How to complete this task: Within the entries below, find the portion that opens with the line containing "Word (w : Z)" and closes with the line containing "(** [size-- <= 0], of the unsigned [size] *)". Retype that portion exactly and only.

Record extracts:

(* ===== verification/Print.v ===== *)
(** Formatted output (src/sdios/lib/io/print.cc) and the input of a number
    (src/sdios/lib/io/get_hex.cc).

    The conversion works in the monad of the servers, over the locals that the macros and
    the branches of [__l4_vsnprintf] share; [goto Done] is [halt].  A format is the list
    of its bytes with the null character at its end, beyond which nothing may be read.
    An argument is a word or a double; the string at an address is the class
    [Strings].  Doubles are those of IEEE 754 (the Standard Library's SpecFloat), rounded
    at each assignment. *)

From Stdlib Require Import SpecFloat.
From stdpp Require Import strings.
From S2P Require Import Prelude Machine Server L4Types.

Inductive arg :=
  | Word (w : Z)
  | Double (d : spec_float).

Class Strings := string_at : Z → option (list Z).

Record flags := Flags { f_left : bool; f_sign : bool; f_space : bool; f_zero : bool; f_alternate : bool }.
#[global] Instance flags_fields : Fields flags := λ r, {|
  f_left := f_left r; f_sign := f_sign r; f_space := f_space r; f_zero := f_zero r; f_alternate := f_alternate r |}.
Definition no_flags : flags := Flags false false false false false.

(** [str] up to [p], [size], the rest of [fmt] and of [ap], [numpr], and what [%n] stored. *)
Record printing := Printing {
  str : list Z;
  room : Z;
  fmt : list Z;
  ap : list arg;
  numpr : Z;
  stores : list (Z * Z);
}.
#[global] Instance printing_fields : Fields printing := λ r, {|
  str := str r; room := room r; fmt := fmt r; ap := ap r; numpr := numpr r; stores := stores r |}.

(** * The macros *)

(** [size-- <= 0], of the unsigned [size] *)
Definition full : Srv printing bool :=
  n ← get room; update (λ s, s <| room := u32 (n - 1) |>);; mret (n <=? 0).

Definition put (ch : Z) : Srv printing unit := update (λ s, s <| str ::= λ l, l ++ [u8 ch] |>).

Definition PUTCH (ch : Z) : Srv printing unit :=
  b ← full; if (b : bool) then halt else put ch.

Fixpoint PUTSTR (st : list Z) : Srv printing unit :=
  match st with [] => mret tt | c :: st => PUTCH c;; PUTSTR st end.

(** [for ( i = n; i > 0; i-- ) PUTCH( ch )] *)
Fixpoint fill_with (n : nat) (ch : Z) : Srv printing unit :=
  match n with O => mret tt | S n => PUTCH ch;; fill_with n ch end.

(** The loop that fills [convert], an array of 64 characters, with the digits of [uval]. *)
Fixpoint convert (n : nat) (digits : list Z) (base uval : Z) : option (list Z) :=
  match n with
  | O => None
  | S n =>
      d ← digits !! Z.to_nat (uval mod base);
      let uval := uval / base in
      if 0 <? uval then l ← convert n digits base uval; Some (d :: l) else Some [d]
  end.
Definition reversed_digits (digits : list Z) (base uval : Z) : Srv printing (list Z) :=
  follow (convert 64 digits base uval).

Definition PUTDEC (digits : list Z) (num : Z) : Srv printing unit :=
  l ← reversed_digits digits 10 num; PUTSTR (reverse l).

Definition LEFTPAD (f : flags) (num : Z) : Srv printing unit :=
  onlyif (negb (f_left f) && (0 <? num)) (fill_with (Z.to_nat num) (if f_zero f then 48 else 32)).
Definition RIGHTPAD (f : flags) (num : Z) : Srv printing unit :=
  onlyif (f_left f && (0 <? num)) (fill_with (Z.to_nat num) 32).

(** * Reading the format and the arguments *)

(** [*fmt] and [c = *fmt++] *)
Definition look : Srv printing Z :=
  l ← get fmt; match l with [] => undefined | c :: _ => mret c end.
Definition advance : Srv printing unit := update (λ s, s <| fmt ::= tail |>).
Definition next : Srv printing Z := c ← look; advance;; mret c.

(** [va_arg( ap, int )], and [va_arg( ap, long )], as an unsigned long *)
Definition va_word : Srv printing Z :=
  l ← get ap;
  match l with Word w :: l => update (λ s, s <| ap := l |>);; mret w | _ => undefined end.
Definition va_double : Srv printing spec_float :=
  l ← get ap;
  match l with Double d :: l => update (λ s, s <| ap := l |>);; mret d | _ => undefined end.

Fixpoint copy_until_percent (fuel : nat) : Srv printing unit :=
  match fuel with
  | O => spins
  | S fuel =>
      c ← next;
      if c =? 37 then mret tt else
      b ← full;
      if (b : bool) || (c =? 0) then halt else put c;; copy_until_percent fuel
  end.

Fixpoint parse_flags (fuel : nat) (f : flags) : Srv printing flags :=
  match fuel with
  | O => spins
  | S fuel =>
      c ← look;
      match c with
      | 45 (* - *) => advance;; parse_flags fuel (f <| f_left := true |>)
      | 43 (* + *) => advance;; parse_flags fuel (f <| f_sign := true |>)
      | 32 (* space *) => advance;; parse_flags fuel (f <| f_space := true |>)
      | 48 (* 0 *) => advance;; parse_flags fuel (f <| f_zero := true |>)
      | 35 (* # *) => advance;; parse_flags fuel (f <| f_alternate := true |>)
      | _ => mret f
      end
  end.

Definition is_digit (c : Z) : bool := (48 <=? c) && (c <=? 57).

Fixpoint parse_decimal (fuel : nat) (n : Z) : Srv printing Z :=
  match fuel with
  | O => spins
  | S fuel =>
      c ← look;
      if is_digit c then advance;; parse_decimal fuel (i32 (i32 (n * 10) + (c - 48))) else mret n
  end.

(** A number, or a star for an argument, or nothing. *)
Definition parse_number : Srv printing Z :=
  n ← get (λ s, length (fmt s));
  c ← look;
  if c =? 42 then w ← va_word; advance;; mret (i32 w)
  else if is_digit c then parse_decimal (S n) 0
  else mret (-1).

Definition parse_precision : Srv printing Z :=
  c ← look; if c =? 46 then advance;; parse_number else mret (-1).

(** The length modifiers; long and int have the same width. *)
Definition parse_length : Srv printing unit :=
  c ← look; onlyif (bool_decide (c = 104 ∨ c = 108 ∨ c = 76)) advance.

(** * Numbers *)

Definition octal_digits : list Z := txt "012345678".
Definition decimal_digits : list Z := txt "0123456789".
Definition hex_digits : list Z := txt "0123456789abcdef".
Definition upper_hex_digits : list Z := txt "0123456789ABCDEF".

(** The sign character and the magnitude. *)
Definition sign_of (f : flags) (sign : bool) (uval : Z) : Z * Z :=
  if sign then
    if f_sign f && (0 <=? i32 uval) then (43, uval)
    else if f_space f && (0 <=? i32 uval) then (32, uval)
    else if i32 uval <? 0 then (45, u32 (- i32 uval))
    else (0, uval)
  else (0, uval).

(** From the sign character on, for a number of [n] characters. *)
Definition print_digits (f : flags) (width base signch : Z) (convert : list Z) (n : Z) : Srv printing unit :=
  onlyif (truth signch) (PUTCH signch);;
  let n := if truth signch then n - 1 else n in
  n ← (if f_alternate f then
      if base =? 2 then PUTCH 37;; mret (n - 1)
      else if base =? 8 then PUTCH 48;; mret (n - 1)
      else if base =? 16 then PUTSTR [48; 120];; mret (n - 2)
      else mret n
    else mret n);
  update (λ s, s <| numpr := n |>);;
  fill_with (Z.to_nat (n - Z.of_nat (length convert))) 48;;
  PUTSTR (reverse convert);;
  RIGHTPAD f (i32 (width - n - (if truth signch then 1 else 0))).

Definition print_number (f : flags) (width precision base : Z) (digits : list Z) (sign : bool) (uval : Z) : Srv printing unit :=
  let '(signch, uval) := sign_of f sign uval in
  convert ← reversed_digits digits base uval;
  let numdigits := Z.of_nat (length convert) in
  let n := if precision <? numdigits then numdigits else precision in
  let n := if truth signch then i32 (n + 1) else n in
  let n := if f_alternate f then
      if base =? 8 then i32 (n + 1) else if (base =? 16) || (base =? 2) then i32 (n + 2) else n
    else n in
  n ← (if negb (f_left f) && (n <? width) then
      if f_zero f then mret width else fill_with (Z.to_nat (width - n)) 32;; mret n
    else mret n);
  print_digits f width base signch convert n.

(** * Floating point numbers *)

Definition dbl (z : Z) : spec_float := binary_normalize 53 1024 z 0 false.
Definition dbl_sub : spec_float → spec_float → spec_float := SFsub 53 1024.
Definition dbl_mul : spec_float → spec_float → spec_float := SFmul 53 1024.

(** [(unsigned long) d], undefined when the integer part does not fit. *)
Definition ulong_of (d : spec_float) : option Z :=
  match d with
  | S754_zero _ => Some 0
  | S754_finite s m e =>
      let t := (if s then -1 else 1) * (if 0 <=? e then Zpos m * 2 ^ e else Zpos m / 2 ^ (- e)) in
      if (0 <=? t) && (t <? 2 ^ 32) then Some t else None
  | _ => None
  end.

(** [while ( fval >= 1.0 )] *)
Fixpoint fraction (fuel : nat) (fval : spec_float) : Srv printing spec_float :=
  if SFleb (dbl 1) fval then
    match fuel with
    | O => spins
    | S fuel => u ← follow (ulong_of fval); fraction fuel (dbl_sub fval (dbl u))
    end
  else mret fval.

Fixpoint fraction_digits (precision : nat) (fval : spec_float) : Srv printing unit :=
  match precision with
  | O => mret tt
  | S precision =>
      let fval := dbl_mul fval (dbl 10) in
      u ← follow (ulong_of fval);
      PUTCH (48 + u);;
      fraction_digits precision (dbl_sub fval (dbl u))
  end.

Definition print_double (f : flags) (width precision : Z) (fval : spec_float) : Srv printing unit :=
  let precision := if precision =? -1 then 6 else precision in
  let '(signch, fval) :=
    if f_sign f && SFleb (dbl 0) fval then (43, fval)
    else if f_space f && SFleb (dbl 0) fval then (32, fval)
    else if SFltb fval (dbl 0) then (45, SFopp fval)
    else (0, fval) in
  uval ← follow (ulong_of fval);
  convert ← reversed_digits decimal_digits 10 uval;
  let n := Z.of_nat (length convert) + (if truth signch then 1 else 0) in
  let n := if 0 <? precision then i32 (n + i32 (1 + precision)) else n in
  update (λ s, s <| numpr := n |>);;
  LEFTPAD f (i32 (width - n));;
  onlyif (truth signch) (PUTCH signch);;
  PUTSTR (reverse convert);;
  onlyif (0 <? precision)
    (fval ← fraction 2 fval;
     PUTCH 46;;
     fraction_digits (Z.to_nat precision) fval);;
  RIGHTPAD f (i32 (width - n)).

(** * Threads and strings *)

(** [__zeros], the six low bits *)
Definition L4_IsLocalId (t : Z) : bool := t mod 2 ^ 6 =? 0.
Definition L4_IsGlobalId (t : Z) : bool := negb (t mod 2 ^ 6 =? 0).

Definition print_thread (tid : Z) : Srv printing unit :=
  if L4_IsNilThread tid then PUTSTR (txt "NIL_ID") else
  if L4_IsGlobalId tid then
    PUTSTR (txt "GlobThread=");; PUTDEC decimal_digits (L4_ThreadNo tid);;
    PUTSTR (txt ",ver=");; PUTDEC decimal_digits (L4_Version tid)
  else if L4_IsLocalId tid then
    PUTSTR (txt "LocThread=");; PUTDEC decimal_digits (tid / 2 ^ 6)
  else PUTSTR (txt "? ");; PUTDEC decimal_digits tid.

(** The loop of at most [precision] characters. *)
Definition upto (precision : Z) (l : list Z) : list Z :=
  if 0 <=? precision then take (Z.to_nat precision) l else l.

Definition print_field (f : flags) (width precision : Z) (string : list Z) : Srv printing unit :=
  onlyif (0 <? width)
    (let n := Z.of_nat (length string) in
     let n := if (0 <=? precision) && (precision <? n) then precision else n in
     update (λ s, s <| numpr := n |>);;
     LEFTPAD f (width - n));;
  PUTSTR (upto precision string);;
  n ← get numpr; RIGHTPAD f (i32 (width - n)).

(** * The conversion of a format *)

Section calls.
Context `{Strings}.

(** [PUTCH( va_arg( ap, int ) )], which reads the argument if there is room. *)
Definition PUTARG : Srv printing unit :=
  b ← full; if (b : bool) then halt else va_word ≫= put.

(** The switch on the character [c]. *)
Definition convert_with (f : flags) (width precision c : Z) : Srv printing unit :=
  match c with
  | 98 (* b *) => va_word ≫= print_number f width precision 2 (txt "01") false
  | 111 (* o *) => va_word ≫= print_number f width precision 8 octal_digits false
  | 112 (* p *) => va_word ≫= print_number (f <| f_alternate := true |>) 8 8 16 hex_digits false
  | 120 (* x *) => va_word ≫= print_number f width precision 16 hex_digits false
  | 88 (* X *) => va_word ≫= print_number f width precision 16 upper_hex_digits false
  | 100 | 105 (* d i *) => va_word ≫= print_number f width precision 10 decimal_digits true
  | 117 (* u *) => va_word ≫= print_number f width precision 10 decimal_digits false
  | 102 (* f *) => va_double ≫= print_double f width precision
  | 116 (* t *) => va_word ≫= print_thread
  | 115 (* s *) =>
      w ← va_word;
      if w =? 0 then PUTSTR (txt "(null)") else
      l ← follow (string_at w); print_field f width precision l
  | 99 (* c *) => PUTARG
  | 37 => PUTCH 37
  | 110 (* n *) =>
      w ← va_word; update (λ s, s <| stores ::= λ l, l ++ [(w, Z.of_nat (length (str s)))] |>)
  | _ => PUTCH 37;; PUTCH c
  end.

Definition conversion : Srv printing unit :=
  n ← get (λ s, length (fmt s));
  f ← parse_flags (S n) no_flags;
  width ← parse_number;
  precision ← parse_precision;
  parse_length;;
  c ← next;
  convert_with f width precision c.

(** [while ( size > 0 )] *)
Fixpoint vloop (fuel : nat) : Srv printing unit :=
  n ← get room;
  if 0 <? n then
    match fuel with
    | O => spins
    | S fuel =>
        m ← get (λ s, length (fmt s));
        copy_until_percent (S m);; conversion;; vloop fuel
    end
  else mret tt.

(** The bytes stored at [str], what [%n] stored and the value returned; or the call is undefined
    in C, or the loops do not end within their fuel. *)
Inductive outcome :=
  | Stores (bytes : list Z) (counts : list (Z * Z)) (r : Z)
  | Illegal
  | Endless.

Definition vsnprintf (size : Z) (format : option (list Z)) (args : list arg) : outcome :=
  let s := Printing [] (u32 (size - 1)) (default [] format) args 0 [] in
  match (match format with
         | None => PUTSTR (txt "(null fmt string)")
         | Some l => vloop (S (length l))
         end) s with
  | Done _ s | Halted s => Stores (str s ++ [0]) (stores s) (Z.of_nat (length (str s)))
  | Undefined => Illegal
  | Spins => Endless
  end.

(** Nothing is stored when there is no format. *)
Definition snprintf (size : Z) (format : option (list Z)) (args : list arg) : outcome :=
  match format with None => Stores [] [] 0 | _ => vsnprintf size format args end.

(** * Output to the terminal: the characters given to [putc] *)

(** [print_string] of the bytes at its argument. *)
Fixpoint print_string (s : list Z) : option (list Z) :=
  match s with [] => None | c :: s => if c =? 0 then Some [] else cons c <$> print_string s end.

Definition puts (s : list Z) : option (list Z * Z) :=
  l ← print_string s; n ← strlen s; Some (l ++ [10], Z.of_nat n).
Definition putchar (c : Z) : list Z * Z := ([c], c).

(** What is put out takes the place of the bytes stored. *)
Definition printf (format : option (list Z)) (args : list arg) : outcome :=
  match format with
  | None => Stores [] [] 0
  | _ =>
      match vsnprintf 256 format args with
      | Stores outbuf counts r =>
          if 0 <? r then
            match print_string outbuf with Some l => Stores l counts r | None => Illegal end
          else Stores [] counts r
      | other => other
      end
  end.
End calls.

(** * Input of a number (get_hex.cc) *)

(** The value of a digit, in the arithmetic of [char]. *)
Definition hex_digit (c : Z) : option Z :=
  if (48 <=? c) && (c <=? 57) then Some (c - 48)
  else if (97 <=? c) && (c <=? 102) then Some (c - 32 - 65 + 10)
  else if (65 <=? c) && (c <=? 70) then Some (c - 65 + 10)
  else None.

(** The characters that are typed, to the value and the echo; [None] when more are awaited. *)
Fixpoint get_hex_from (input : list Z) (i val : Z) (echo : list Z) : option (Z * list Z * list Z) :=
  match input with
  | [] => None
  | t :: input =>
      if t =? 13 then Some (val, echo, input) else
      match hex_digit t with
      | None => get_hex_from input i val echo
      | Some c =>
          let val := u32 (u32 (Z.shiftl val 4) + c) in
          if i + 1 =? 8 then Some (val, echo ++ [t], input)
          else get_hex_from input (i + 1) val (echo ++ [t])
      end
  end.
Definition get_hex (input : list Z) : option (Z * list Z * list Z) := get_hex_from input 0 0 [].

Solution:
  | Word (w : Z)
  | Double (d : spec_float).

Class Strings := string_at : Z → option (list Z).

Record flags := Flags { f_left : bool; f_sign : bool; f_space : bool; f_zero : bool; f_alternate : bool }.
#[global] Instance flags_fields : Fields flags := λ r, {|
  f_left := f_left r; f_sign := f_sign r; f_space := f_space r; f_zero := f_zero r; f_alternate := f_alternate r |}.
Definition no_flags : flags := Flags false false false false false.

(** [str] up to [p], [size], the rest of [fmt] and of [ap], [numpr], and what [%n] stored. *)
Record printing := Printing {
  str : list Z;
  room : Z;
  fmt : list Z;
  ap : list arg;
  numpr : Z;
  stores : list (Z * Z);
}.
#[global] Instance printing_fields : Fields printing := λ r, {|
  str := str r; room := room r; fmt := fmt r; ap := ap r; numpr := numpr r; stores := stores r |}.

(** * The macros *)

(** [size-- <= 0], of the unsigned [size] *)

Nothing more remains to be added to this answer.